Task objective ::
Set down, please, exactly the lines below that run from the line with "Record wm_ok (s" to the line with "Proof. unfold is_ws_valid. lia. Qed.", both lines included.

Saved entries
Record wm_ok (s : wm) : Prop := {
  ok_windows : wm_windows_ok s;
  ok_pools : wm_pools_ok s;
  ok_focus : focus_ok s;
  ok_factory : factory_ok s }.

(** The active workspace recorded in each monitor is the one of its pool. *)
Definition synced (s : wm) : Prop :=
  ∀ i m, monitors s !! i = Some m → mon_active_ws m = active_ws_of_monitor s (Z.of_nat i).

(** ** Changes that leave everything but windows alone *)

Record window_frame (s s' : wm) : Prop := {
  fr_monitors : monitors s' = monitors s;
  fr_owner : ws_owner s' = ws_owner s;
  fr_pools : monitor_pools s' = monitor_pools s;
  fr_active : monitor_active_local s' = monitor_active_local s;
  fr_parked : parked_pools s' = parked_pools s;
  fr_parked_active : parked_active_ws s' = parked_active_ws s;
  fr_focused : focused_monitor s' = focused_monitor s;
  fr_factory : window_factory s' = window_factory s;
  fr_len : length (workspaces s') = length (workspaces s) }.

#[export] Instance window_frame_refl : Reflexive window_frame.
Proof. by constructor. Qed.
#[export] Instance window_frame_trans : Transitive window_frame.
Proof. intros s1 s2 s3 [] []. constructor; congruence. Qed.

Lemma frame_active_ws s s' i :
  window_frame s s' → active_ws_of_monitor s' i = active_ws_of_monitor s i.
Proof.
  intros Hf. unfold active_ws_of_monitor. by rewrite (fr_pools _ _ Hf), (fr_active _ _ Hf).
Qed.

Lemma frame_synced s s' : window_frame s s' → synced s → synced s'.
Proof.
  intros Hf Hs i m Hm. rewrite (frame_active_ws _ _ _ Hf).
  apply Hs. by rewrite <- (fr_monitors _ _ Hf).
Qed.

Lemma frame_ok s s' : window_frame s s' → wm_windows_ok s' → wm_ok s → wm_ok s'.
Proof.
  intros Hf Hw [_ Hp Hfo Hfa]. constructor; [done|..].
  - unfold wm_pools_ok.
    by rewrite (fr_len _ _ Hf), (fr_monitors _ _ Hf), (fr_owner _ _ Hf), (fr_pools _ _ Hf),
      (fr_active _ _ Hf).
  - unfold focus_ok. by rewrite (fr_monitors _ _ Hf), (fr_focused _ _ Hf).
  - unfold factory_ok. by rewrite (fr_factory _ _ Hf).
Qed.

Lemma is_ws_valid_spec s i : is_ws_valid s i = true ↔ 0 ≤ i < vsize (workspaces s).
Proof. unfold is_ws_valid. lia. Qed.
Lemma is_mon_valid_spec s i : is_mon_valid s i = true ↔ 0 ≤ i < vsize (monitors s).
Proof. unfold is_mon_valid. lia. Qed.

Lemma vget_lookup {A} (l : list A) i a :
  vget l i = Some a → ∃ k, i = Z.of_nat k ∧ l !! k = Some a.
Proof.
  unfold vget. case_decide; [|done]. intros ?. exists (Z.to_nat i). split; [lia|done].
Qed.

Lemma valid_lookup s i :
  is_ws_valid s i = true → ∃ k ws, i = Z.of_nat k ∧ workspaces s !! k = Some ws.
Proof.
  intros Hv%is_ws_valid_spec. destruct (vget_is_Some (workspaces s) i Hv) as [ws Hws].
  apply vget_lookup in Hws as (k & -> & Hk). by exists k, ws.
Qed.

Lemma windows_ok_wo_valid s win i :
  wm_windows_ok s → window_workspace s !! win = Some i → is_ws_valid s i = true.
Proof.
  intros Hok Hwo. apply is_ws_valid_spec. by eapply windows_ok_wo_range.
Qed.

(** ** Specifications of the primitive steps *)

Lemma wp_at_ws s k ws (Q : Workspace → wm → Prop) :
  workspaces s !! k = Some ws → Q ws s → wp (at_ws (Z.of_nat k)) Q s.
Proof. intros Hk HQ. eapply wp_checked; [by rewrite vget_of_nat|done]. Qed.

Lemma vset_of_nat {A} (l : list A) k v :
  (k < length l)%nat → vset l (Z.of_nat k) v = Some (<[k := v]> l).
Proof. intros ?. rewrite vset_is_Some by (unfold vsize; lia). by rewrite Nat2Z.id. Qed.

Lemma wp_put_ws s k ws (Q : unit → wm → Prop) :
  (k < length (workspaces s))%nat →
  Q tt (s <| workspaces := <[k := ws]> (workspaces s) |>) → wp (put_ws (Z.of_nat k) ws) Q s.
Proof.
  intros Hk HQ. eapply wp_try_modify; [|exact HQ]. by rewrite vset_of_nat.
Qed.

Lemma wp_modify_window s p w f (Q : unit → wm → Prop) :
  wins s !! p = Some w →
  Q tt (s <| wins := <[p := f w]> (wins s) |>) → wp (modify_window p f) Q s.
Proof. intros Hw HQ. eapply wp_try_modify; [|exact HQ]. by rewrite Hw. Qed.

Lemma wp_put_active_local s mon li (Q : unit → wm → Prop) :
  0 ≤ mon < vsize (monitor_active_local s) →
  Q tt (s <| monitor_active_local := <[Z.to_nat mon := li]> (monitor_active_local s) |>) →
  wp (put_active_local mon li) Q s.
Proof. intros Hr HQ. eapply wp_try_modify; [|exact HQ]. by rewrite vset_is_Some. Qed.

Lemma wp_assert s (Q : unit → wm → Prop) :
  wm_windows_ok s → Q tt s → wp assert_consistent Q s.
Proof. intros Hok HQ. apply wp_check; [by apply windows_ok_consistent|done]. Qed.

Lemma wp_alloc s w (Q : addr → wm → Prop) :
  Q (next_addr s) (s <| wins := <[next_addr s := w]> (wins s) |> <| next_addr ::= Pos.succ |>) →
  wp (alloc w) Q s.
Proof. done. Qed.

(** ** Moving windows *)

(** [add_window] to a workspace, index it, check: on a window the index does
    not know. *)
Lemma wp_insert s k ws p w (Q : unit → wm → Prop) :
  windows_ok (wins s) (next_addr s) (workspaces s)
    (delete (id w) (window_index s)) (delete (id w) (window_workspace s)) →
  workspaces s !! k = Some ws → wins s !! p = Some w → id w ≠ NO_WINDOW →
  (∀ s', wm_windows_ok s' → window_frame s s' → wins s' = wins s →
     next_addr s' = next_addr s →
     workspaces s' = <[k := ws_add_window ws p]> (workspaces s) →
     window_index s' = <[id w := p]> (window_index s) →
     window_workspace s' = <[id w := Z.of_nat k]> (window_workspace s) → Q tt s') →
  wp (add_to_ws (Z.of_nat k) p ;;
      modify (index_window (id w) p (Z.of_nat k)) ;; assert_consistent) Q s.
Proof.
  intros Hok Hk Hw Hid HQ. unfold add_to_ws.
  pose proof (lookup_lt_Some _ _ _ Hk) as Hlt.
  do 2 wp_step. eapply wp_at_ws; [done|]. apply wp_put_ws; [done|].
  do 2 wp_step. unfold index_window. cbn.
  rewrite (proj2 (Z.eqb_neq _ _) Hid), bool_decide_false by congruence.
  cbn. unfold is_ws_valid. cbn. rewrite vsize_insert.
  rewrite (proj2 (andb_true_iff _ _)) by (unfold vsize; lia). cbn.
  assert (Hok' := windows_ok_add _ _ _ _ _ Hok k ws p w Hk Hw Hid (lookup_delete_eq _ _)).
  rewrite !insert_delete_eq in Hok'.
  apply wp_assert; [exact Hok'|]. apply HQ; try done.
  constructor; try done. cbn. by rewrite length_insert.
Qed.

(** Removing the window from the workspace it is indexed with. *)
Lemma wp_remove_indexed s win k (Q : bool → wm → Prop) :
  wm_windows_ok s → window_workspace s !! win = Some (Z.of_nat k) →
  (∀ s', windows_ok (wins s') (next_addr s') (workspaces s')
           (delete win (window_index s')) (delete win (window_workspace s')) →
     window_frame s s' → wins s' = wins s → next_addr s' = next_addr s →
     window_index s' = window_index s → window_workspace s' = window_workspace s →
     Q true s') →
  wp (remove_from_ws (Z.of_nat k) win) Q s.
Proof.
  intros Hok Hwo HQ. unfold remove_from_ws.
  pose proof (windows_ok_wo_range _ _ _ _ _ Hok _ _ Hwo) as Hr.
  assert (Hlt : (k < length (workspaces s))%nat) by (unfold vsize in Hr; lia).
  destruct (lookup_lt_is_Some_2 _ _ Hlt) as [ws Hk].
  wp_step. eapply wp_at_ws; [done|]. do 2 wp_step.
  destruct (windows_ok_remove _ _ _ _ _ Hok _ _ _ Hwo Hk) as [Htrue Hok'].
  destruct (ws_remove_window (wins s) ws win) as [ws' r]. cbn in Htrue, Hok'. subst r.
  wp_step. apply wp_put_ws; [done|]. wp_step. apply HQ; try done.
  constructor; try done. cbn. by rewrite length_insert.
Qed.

==

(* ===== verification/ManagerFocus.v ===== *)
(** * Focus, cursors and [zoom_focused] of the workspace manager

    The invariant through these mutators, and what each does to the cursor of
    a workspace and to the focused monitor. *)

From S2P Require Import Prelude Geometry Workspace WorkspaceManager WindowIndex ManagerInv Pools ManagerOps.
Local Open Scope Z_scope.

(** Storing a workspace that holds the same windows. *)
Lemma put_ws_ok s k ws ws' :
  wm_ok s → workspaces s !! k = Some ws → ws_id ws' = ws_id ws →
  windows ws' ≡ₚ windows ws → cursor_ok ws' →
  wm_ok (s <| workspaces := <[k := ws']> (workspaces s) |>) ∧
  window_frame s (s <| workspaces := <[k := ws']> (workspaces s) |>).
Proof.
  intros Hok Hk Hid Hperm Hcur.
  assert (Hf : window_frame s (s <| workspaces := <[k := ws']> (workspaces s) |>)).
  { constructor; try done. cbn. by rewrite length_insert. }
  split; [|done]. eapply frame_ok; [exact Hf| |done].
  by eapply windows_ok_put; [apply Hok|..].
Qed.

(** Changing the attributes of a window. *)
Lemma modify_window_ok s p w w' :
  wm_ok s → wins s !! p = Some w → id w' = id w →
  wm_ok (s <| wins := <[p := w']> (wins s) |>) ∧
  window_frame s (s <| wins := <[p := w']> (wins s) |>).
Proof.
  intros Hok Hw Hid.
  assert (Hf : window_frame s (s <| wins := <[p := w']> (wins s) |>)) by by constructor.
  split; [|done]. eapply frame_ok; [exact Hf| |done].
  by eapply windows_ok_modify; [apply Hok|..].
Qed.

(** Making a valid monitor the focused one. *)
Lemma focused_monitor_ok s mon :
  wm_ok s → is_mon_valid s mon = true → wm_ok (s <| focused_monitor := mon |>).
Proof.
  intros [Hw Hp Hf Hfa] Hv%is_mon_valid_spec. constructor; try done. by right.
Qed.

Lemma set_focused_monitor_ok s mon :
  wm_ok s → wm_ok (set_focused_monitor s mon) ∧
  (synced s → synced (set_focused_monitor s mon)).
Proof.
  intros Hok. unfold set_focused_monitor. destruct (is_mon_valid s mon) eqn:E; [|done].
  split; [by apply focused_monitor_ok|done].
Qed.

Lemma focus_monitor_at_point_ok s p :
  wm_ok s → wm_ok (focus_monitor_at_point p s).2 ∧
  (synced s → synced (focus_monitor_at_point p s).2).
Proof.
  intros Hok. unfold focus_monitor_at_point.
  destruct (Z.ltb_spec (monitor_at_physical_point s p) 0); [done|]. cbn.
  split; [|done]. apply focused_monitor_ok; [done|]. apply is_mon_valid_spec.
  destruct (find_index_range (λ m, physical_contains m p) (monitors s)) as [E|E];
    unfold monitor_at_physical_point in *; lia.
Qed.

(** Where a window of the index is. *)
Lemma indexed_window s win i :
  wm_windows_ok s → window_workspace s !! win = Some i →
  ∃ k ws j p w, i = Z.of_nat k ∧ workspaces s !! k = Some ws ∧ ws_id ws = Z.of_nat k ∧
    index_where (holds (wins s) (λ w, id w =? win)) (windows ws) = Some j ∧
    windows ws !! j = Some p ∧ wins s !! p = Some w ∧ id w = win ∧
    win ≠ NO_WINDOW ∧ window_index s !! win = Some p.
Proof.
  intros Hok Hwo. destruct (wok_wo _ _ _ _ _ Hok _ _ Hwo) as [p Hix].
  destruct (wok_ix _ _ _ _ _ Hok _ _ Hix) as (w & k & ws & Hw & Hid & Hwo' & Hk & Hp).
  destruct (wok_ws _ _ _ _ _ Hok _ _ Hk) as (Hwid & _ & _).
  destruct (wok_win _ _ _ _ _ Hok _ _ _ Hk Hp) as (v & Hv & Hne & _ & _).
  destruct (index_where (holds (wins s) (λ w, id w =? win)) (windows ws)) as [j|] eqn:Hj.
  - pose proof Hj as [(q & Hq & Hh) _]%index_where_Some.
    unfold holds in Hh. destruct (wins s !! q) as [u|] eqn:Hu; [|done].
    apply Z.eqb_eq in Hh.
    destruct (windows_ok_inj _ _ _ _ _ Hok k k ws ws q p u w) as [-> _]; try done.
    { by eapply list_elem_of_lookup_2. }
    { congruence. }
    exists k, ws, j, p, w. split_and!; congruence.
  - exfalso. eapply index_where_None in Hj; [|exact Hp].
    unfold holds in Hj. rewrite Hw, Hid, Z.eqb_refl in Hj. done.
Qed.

---

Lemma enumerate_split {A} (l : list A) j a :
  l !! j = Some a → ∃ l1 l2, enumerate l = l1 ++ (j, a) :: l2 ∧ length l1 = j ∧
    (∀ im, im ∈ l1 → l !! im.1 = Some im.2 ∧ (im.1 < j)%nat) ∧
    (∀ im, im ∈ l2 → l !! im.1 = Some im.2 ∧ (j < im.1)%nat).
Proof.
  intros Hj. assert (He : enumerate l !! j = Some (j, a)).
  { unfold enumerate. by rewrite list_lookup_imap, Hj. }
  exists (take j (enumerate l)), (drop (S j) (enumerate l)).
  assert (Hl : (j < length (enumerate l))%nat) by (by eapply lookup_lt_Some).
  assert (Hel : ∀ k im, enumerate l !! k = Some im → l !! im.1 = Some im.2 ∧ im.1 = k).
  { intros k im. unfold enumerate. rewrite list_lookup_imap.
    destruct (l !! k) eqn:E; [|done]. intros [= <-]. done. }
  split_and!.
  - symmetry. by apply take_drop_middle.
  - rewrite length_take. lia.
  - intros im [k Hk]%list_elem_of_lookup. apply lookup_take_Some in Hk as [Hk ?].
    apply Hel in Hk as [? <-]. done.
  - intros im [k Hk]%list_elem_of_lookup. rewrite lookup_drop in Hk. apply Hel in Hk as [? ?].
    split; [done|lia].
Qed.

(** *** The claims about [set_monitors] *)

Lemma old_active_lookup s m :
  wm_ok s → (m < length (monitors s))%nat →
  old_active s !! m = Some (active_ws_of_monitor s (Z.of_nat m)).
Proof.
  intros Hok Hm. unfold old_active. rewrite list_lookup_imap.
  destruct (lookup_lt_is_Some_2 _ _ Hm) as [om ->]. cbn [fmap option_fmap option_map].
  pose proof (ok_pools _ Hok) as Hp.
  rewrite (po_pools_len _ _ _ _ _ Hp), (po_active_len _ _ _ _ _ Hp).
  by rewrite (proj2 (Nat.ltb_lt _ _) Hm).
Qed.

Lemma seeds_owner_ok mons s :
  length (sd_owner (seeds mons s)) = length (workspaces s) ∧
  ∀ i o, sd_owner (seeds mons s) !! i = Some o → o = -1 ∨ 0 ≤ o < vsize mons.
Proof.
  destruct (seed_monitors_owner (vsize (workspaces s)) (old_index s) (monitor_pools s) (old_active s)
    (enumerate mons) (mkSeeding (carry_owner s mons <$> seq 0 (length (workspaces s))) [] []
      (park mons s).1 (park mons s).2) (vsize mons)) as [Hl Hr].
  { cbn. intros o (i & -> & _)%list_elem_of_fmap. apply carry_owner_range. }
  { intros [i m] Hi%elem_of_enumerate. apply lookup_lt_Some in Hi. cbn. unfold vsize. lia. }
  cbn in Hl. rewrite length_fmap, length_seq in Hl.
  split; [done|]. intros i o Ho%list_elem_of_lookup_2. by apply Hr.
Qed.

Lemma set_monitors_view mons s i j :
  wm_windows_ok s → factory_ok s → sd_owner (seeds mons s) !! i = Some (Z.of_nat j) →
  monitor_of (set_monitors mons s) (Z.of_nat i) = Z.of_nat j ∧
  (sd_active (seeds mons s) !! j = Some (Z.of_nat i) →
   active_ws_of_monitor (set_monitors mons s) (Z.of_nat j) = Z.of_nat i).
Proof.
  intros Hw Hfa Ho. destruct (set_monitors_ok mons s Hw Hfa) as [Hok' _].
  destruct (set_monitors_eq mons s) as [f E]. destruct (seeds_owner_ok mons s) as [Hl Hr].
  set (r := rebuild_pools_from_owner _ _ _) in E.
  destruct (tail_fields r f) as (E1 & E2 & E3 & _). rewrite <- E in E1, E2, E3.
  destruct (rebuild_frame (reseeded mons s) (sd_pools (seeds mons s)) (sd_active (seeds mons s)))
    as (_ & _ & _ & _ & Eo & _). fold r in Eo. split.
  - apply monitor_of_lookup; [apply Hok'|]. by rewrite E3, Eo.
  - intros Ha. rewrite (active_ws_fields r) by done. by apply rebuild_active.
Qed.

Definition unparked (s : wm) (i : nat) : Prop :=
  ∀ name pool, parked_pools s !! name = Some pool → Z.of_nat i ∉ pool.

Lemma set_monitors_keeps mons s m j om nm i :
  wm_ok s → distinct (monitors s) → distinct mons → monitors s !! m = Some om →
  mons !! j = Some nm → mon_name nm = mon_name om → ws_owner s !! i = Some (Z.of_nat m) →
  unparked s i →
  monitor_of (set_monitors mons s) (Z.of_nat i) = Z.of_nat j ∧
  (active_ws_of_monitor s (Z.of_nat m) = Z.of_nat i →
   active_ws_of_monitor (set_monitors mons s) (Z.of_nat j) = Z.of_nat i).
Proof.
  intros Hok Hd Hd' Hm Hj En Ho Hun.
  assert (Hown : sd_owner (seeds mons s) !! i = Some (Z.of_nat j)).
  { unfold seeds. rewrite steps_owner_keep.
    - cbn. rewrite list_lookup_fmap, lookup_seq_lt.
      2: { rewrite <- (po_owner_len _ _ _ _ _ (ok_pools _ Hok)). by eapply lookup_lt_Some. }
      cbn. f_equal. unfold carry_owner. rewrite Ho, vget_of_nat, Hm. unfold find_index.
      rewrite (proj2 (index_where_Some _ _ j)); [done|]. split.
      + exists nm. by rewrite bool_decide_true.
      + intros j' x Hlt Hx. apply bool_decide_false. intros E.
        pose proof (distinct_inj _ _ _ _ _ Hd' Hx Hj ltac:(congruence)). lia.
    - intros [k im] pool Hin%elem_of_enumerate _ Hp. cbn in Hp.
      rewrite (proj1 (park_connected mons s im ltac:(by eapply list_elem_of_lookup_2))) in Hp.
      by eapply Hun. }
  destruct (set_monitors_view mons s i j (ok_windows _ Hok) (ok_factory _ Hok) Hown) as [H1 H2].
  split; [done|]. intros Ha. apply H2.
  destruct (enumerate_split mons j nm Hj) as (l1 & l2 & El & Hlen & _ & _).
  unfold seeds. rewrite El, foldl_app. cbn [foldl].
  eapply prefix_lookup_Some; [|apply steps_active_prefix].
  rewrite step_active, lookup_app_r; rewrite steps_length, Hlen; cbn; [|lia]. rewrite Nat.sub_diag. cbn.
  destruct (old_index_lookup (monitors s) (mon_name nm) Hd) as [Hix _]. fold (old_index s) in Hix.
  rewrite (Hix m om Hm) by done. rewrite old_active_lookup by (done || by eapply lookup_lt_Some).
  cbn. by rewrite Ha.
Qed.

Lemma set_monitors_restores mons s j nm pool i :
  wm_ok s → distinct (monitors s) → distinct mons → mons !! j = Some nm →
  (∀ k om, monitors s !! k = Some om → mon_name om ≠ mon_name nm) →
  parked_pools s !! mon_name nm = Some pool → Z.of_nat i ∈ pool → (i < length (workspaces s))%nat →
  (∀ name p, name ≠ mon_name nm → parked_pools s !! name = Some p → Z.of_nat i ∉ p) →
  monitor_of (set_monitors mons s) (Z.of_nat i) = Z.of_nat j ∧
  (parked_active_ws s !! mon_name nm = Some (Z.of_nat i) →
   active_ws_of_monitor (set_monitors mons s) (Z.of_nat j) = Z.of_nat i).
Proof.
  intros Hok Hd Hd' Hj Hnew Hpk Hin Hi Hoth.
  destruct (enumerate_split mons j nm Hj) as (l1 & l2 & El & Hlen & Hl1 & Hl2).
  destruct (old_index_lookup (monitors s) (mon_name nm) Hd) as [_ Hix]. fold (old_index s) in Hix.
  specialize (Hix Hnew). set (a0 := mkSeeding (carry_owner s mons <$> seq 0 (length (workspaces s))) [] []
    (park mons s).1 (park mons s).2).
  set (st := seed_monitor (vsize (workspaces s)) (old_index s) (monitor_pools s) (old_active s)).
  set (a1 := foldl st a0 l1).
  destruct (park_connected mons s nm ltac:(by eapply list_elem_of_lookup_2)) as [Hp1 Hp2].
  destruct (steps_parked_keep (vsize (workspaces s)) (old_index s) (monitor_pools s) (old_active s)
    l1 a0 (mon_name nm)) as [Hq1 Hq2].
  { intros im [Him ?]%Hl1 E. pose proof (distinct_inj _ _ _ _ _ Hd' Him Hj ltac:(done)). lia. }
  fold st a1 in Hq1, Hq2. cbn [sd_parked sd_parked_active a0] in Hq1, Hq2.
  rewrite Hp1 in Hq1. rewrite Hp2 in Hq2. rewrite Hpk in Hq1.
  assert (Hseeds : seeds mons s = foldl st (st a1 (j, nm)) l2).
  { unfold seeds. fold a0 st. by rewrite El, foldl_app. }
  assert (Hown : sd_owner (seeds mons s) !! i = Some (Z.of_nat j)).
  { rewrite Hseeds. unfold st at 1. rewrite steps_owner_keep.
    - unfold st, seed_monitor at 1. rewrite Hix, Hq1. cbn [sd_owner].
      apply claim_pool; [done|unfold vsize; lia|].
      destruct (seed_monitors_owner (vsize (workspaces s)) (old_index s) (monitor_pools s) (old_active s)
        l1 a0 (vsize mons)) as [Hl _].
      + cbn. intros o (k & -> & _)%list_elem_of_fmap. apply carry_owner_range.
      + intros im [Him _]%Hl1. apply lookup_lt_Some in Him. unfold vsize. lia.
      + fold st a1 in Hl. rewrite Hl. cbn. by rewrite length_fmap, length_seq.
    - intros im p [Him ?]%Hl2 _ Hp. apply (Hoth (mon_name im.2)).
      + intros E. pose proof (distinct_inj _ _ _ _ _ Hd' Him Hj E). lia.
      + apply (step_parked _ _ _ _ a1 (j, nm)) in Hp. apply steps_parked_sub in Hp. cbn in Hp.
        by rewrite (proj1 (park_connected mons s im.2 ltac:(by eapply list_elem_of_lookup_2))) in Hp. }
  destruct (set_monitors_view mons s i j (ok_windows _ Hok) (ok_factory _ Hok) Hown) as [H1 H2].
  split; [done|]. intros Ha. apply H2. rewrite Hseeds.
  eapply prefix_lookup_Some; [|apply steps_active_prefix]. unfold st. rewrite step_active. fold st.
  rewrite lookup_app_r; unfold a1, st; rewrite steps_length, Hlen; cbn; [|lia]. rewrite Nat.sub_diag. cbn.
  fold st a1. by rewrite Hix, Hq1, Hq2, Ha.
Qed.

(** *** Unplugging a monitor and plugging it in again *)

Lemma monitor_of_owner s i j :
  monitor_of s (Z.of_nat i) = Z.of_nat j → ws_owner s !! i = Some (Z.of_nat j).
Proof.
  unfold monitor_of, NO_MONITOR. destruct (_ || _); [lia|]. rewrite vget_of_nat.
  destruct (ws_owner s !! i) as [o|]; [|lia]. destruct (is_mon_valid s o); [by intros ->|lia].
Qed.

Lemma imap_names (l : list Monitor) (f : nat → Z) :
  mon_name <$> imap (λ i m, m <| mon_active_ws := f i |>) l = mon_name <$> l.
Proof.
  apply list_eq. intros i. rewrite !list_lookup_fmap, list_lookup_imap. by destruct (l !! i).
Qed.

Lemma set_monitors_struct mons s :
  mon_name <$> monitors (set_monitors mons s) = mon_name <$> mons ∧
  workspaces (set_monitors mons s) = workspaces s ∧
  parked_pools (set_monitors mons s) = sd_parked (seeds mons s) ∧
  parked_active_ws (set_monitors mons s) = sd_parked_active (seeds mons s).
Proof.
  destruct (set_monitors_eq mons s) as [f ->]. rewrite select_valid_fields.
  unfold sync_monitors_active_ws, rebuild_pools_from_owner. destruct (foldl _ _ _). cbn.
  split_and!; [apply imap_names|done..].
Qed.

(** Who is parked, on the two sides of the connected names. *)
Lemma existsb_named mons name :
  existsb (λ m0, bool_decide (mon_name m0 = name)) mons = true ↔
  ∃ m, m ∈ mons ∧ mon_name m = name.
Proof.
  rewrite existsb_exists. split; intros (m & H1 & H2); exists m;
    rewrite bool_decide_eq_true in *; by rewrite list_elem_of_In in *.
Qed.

Solution for this problem ::
Record wm_ok (s : wm) : Prop := {
  ok_windows : wm_windows_ok s;
  ok_pools : wm_pools_ok s;
  ok_focus : focus_ok s;
  ok_factory : factory_ok s }.

(** The active workspace recorded in each monitor is the one of its pool. *)
Definition synced (s : wm) : Prop :=
  ∀ i m, monitors s !! i = Some m → mon_active_ws m = active_ws_of_monitor s (Z.of_nat i).

(** ** Changes that leave everything but windows alone *)

Record window_frame (s s' : wm) : Prop := {
  fr_monitors : monitors s' = monitors s;
  fr_owner : ws_owner s' = ws_owner s;
  fr_pools : monitor_pools s' = monitor_pools s;
  fr_active : monitor_active_local s' = monitor_active_local s;
  fr_parked : parked_pools s' = parked_pools s;
  fr_parked_active : parked_active_ws s' = parked_active_ws s;
  fr_focused : focused_monitor s' = focused_monitor s;
  fr_factory : window_factory s' = window_factory s;
  fr_len : length (workspaces s') = length (workspaces s) }.

#[export] Instance window_frame_refl : Reflexive window_frame.
Proof. by constructor. Qed.
#[export] Instance window_frame_trans : Transitive window_frame.
Proof. intros s1 s2 s3 [] []. constructor; congruence. Qed.

Lemma frame_active_ws s s' i :
  window_frame s s' → active_ws_of_monitor s' i = active_ws_of_monitor s i.
Proof.
  intros Hf. unfold active_ws_of_monitor. by rewrite (fr_pools _ _ Hf), (fr_active _ _ Hf).
Qed.

Lemma frame_synced s s' : window_frame s s' → synced s → synced s'.
Proof.
  intros Hf Hs i m Hm. rewrite (frame_active_ws _ _ _ Hf).
  apply Hs. by rewrite <- (fr_monitors _ _ Hf).
Qed.

Lemma frame_ok s s' : window_frame s s' → wm_windows_ok s' → wm_ok s → wm_ok s'.
Proof.
  intros Hf Hw [_ Hp Hfo Hfa]. constructor; [done|..].
  - unfold wm_pools_ok.
    by rewrite (fr_len _ _ Hf), (fr_monitors _ _ Hf), (fr_owner _ _ Hf), (fr_pools _ _ Hf),
      (fr_active _ _ Hf).
  - unfold focus_ok. by rewrite (fr_monitors _ _ Hf), (fr_focused _ _ Hf).
  - unfold factory_ok. by rewrite (fr_factory _ _ Hf).
Qed.

Lemma is_ws_valid_spec s i : is_ws_valid s i = true ↔ 0 ≤ i < vsize (workspaces s).
Proof. unfold is_ws_valid. lia. Qed.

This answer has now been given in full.